I’m working with the Wildflower Acres farm in Fillmore, Missouri. Joanna owns a small flock of Corriedale sheep bred specifically as a handspinner’s flock. She keeps her eye on genetics and micron count and continues to breed for finer, more lustrous colored fleeces.
Much of the research surrounding micron count only focuses on Merino sheep. And while much of the spinning community infers that micron count correlates to fiber softness, this doesn’t necessarily take into account other breeds whose fleeces have unique qualities, like crimp or cuticle structure.
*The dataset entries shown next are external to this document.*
Lemma uncached_mono (c c' : gmap string entry) l :
  (forall k e, c !! k = Some e -> c' !! k = Some e) ->
  uncached c' l = true -> uncached c l = true.
Proof.
  intros Hsub. unfold uncached. destruct (id l) as [k|]; [|auto].
  unfold contains. destruct (c !! k) as [e|] eqn:E; [|auto].
  now rewrite (Hsub _ _ E).
Qed.

Lemma filter_length_mono {A} (P Q : A -> bool) (l : list A) :
  (forall x, P x = true -> Q x = true) ->
  (length (List.filter P l) <= length (List.filter Q l))%nat.
Proof.
  intros HPQ. induction l as [|x l IH]; simpl; [lia|].
  destruct (P x) eqn:EP.
  - rewrite (HPQ _ EP). simpl. lia.
  - destruct (Q x); simpl; lia.
Qed.

(** The two facts of [embed_lesson_keeps_entries], for the whole loop. *)
Lemma embed_from_keeps_entries lessons : forall i c st,
  (forall k e, embeddings_cache st !! k = Some e ->
     embeddings_cache (snd (embed_from workers_ai false i lessons c st)) !! k
       = Some e) /\
  (requests (trace (snd (embed_from workers_ai false i lessons c st))) <=
     requests (trace st) +
     length (List.filter (uncached (embeddings_cache st)) lessons))%nat.
Proof.
  induction lessons as [|l rest IH]; intros i c st.
  - simpl. split; [auto|lia].
  - destruct (embed_lesson_keeps_entries i l c st) as [K1 K2].
    simpl. unfold bind.
    destruct (embed_lesson workers_ai false i l c st) as [[c1|e] st1] eqn:E;
      simpl in K1, K2.
    + destruct (IH (i + 1) c1 st1) as [I1 I2]. split.
      * intros k e He. apply I1, K1, He.
      * pose proof (filter_length_mono
                      (uncached (embeddings_cache st1))
                      (uncached (embeddings_cache st)) rest
                      (fun x => uncached_mono _ _ x K1)) as F.
        destruct (uncached (embeddings_cache st) l); simpl; lia.
    + simpl. split; [exact K1|].
      destruct (uncached (embeddings_cache st) l); simpl; lia.
Qed.
(** * Goldsky ingestion engine: checkpoints, queues, loaders

    A shallow embedding of
    [warehouse/oso_dagster/factories/goldsky/assets.py] and the
    properties of its specification.

    Python values are modelled as follows: [int] is [Z], [str] is
    [string] (compared byte-wise, which is Python's code-point order on
    ASCII names), a [list] used as an array is a Rocq [list] read with
    stdpp's [!!] and written with [<[i:=x]>], a [dict] is an association
    list in insertion order, and [None] is the [None] of an [option].
    A method that mutates its object or may raise is a function from the
    object's state to an [outcome]. *)

From Stdlib Require Import ZArith String Ascii Bool Lia Permutation Sorted.
From stdpp Require Import base tactics option list strings.

Local Open Scope string_scope.
Local Open Scope Z_scope.

(** * Part I: the program *)

(** ** Python exceptions

    [NotFound] is a [ClientError] in [google.api_core.exceptions];
    [InternalServerError] is not. *)

Inductive exn : Type :=
| TypeError
| AttributeError
| IndexError
| KeyError
| InternalServerError
| ClientError
| NotFound
| OtherError.

Definition is_IndexError (e : exn) : bool :=
  match e with IndexError => true | _ => false end.

Definition is_InternalServerError (e : exn) : bool :=
  match e with InternalServerError => true | _ => false end.

Definition is_ClientError (e : exn) : bool :=
  match e with ClientError | NotFound => true | _ => false end.

Definition is_NotFound (e : exn) : bool :=
  match e with NotFound => true | _ => false end.

Definition is_Exception (e : exn) : bool := true.

(** ** str *)

Module PyStr.

Definition lt (a b : string) : bool := String.ltb a b.
Definition eq (a b : string) : bool := String.eqb a b.
Definition ne (a b : string) : bool := negb (String.eqb a b).

(** [s.startswith(p)]. *)
Definition startswith (p s : string) : bool := String.prefix p s.

(** [s.endswith(p)] for a one-character [p]. *)
Fixpoint endswith_char (c : ascii) (s : string) : bool :=
  match s with
  | EmptyString => false
  | String x EmptyString => Ascii.eqb x c
  | String _ s' => endswith_char c s'
  end.

End PyStr.

(** ** GoldskyCheckpoint *)

Record GoldskyCheckpoint : Type := mkGoldskyCheckpoint {
  job_id : string;
  timestamp : Z;
  worker_checkpoint : Z
}.

Module Checkpoint.
Lemma createElection_loop_zero (h : heap) (candidates : list value)
    (vs vs' : gmap string number) (cm cm' : list (value * value)) :
  createElection_loop h candidates vs cm = Ok (vs', cm') →
  (∀ s n, vs !! s = Some n → n = Int 0) →
  ∀ s n, vs' !! s = Some n → n = Int 0.
Proof.
  revert vs cm. induction candidates as [|c rest IH]; intros vs cm; simpl.
  - by intros [= <- <-].
  - destruct (get h c "id") as [id|]; simpl; [|done].
    intros Hloop Hzero. eapply IH; [done|].
    intros s n. rewrite lookup_insert. case_decide; [congruence|]. apply Hzero.
Qed.

(** X3. A new election has no winner: whatever the candidates, every count
    is 0, nobody is registered, nobody has voted, and [getWinner] returns
    [null]. *)
Theorem createElection_fresh (h h' : heap) (candidates : list value)
    (st : election) :
  createElection h candidates = Ok st →
  (∀ s n, votes st !! s = Some n → n = Int 0)
  ∧ registeredVoters st = ∅
  ∧ votedVoters st = ∅
  ∧ getWinner h' st = VNull.
Proof.
  unfold createElection.
  destruct (createElection_loop h candidates ∅ []) as [[vs cm]|] eqn:Hloop;
    simpl; [|done].
  intros [= <-]. simpl.
  assert (Hzero : ∀ s n, vs !! s = Some n → n = Int 0).
  { eapply createElection_loop_zero; [done|]. intros s n. by rewrite lookup_empty. }
  split_and!; try done.
  unfold getWinner. simpl. by rewrite decide_True by by apply totalVotes_zero.
Qed.
End ConstructorFacts.

(** ** Calls one after the other *)

Section MethodFacts.
Context `{Host}.
(** * plr::IniFile -- a shallow embedding of the INI parser and its store

    Source: [src/plr/IniFile.cpp].  The embedding follows the C++ text
    function by function: the cursor primitives ([SkipWhitespace],
    [AdvanceToNext], ...), the body of [IniFile::parse], the two lookups
    [IniFile::getProperty], and the destructor.

    Conventions.
    - A [const char*] into the parsed buffer is an offset ([nat]) into a
      [list ascii] holding the bytes of the buffer.  The byte read at an
      offset is [char_at]; the terminating null of the C string is the first
      ["000"] of the list or, when the list holds none, the position just
      after its last byte.
    - [std::vector] is [list]; [push_back] appends at the end and is taken
      not to fail (the model has no allocation failure); [uint] sizes,
      offsets and counts are [nat] (they count elements held in memory and
      are taken not to wrap).
    - [int] line numbers are [Z], taken not to overflow.
    - A loop of the source that always terminates is a structural recursion
      on the bytes that remain; the main loop of [parse], which need not
      terminate, takes the number of passes it may run. *)

From Stdlib Require Import ZArith Ascii String Uint63 Floats.PrimFloat.
From stdpp Require Import base tactics option list.

Local Open Scope Z_scope.
Local Open Scope nat_scope.
Local Open Scope char_scope.

(** ** Characters and <cctype> *)

Definition NUL : ascii := "000".
Definition QUOTE : ascii := "034".

Definition ascii_eqb (a b : ascii) : bool := Ascii.eqb a b.
Infix "=?c" := ascii_eqb (at level 70, no associativity).

Arguments NUL : simpl never.
Arguments QUOTE : simpl never.
Arguments ascii_eqb : simpl never.

Definition in_range (lo hi : nat) (c : ascii) : bool :=
  (lo <=? nat_of_ascii c)%nat && (nat_of_ascii c <=? hi)%nat.

(** [isdigit], [isalnum] and [isspace] of the "C" locale, on the value
    0..255 of the byte. *)
Definition isdigit (c : ascii) : bool := in_range 48 57 c.
Definition isalnum (c : ascii) : bool :=
  isdigit c || in_range 65 90 c || in_range 97 122 c.
Definition isspace (c : ascii) : bool :=
  (c =?c " ") || in_range 9 13 c.

(** [static const char* kLineEnd = "\n";] *)
Definition kLineEnd : list ascii := ["010"].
Corriedale sheep originally come from Merino, Lincoln and Leicester sheep. Because of the genetics, Corriedales have a range of fleece qualities, from tight to very open crimp and from well-organized locks to disorganized crimp.
In this experiment, we will be gathering data on perception of softness compared to micron count, crimp count, and other factors. This may be a baseline to start looking at other breeds.
If you are in the Kansas City area, this experiment will be on display at the Corinth branch of Johnson County Library during the rest of February and the first week of march. Then in April, it will travel to Yarn Social, where it will live for another month. It will also be joining Yarn Social at Knitting in the Heartland. So there’s lots of opportunities for you to check this out in person! Come sort the samples and rank them from softest to least soft!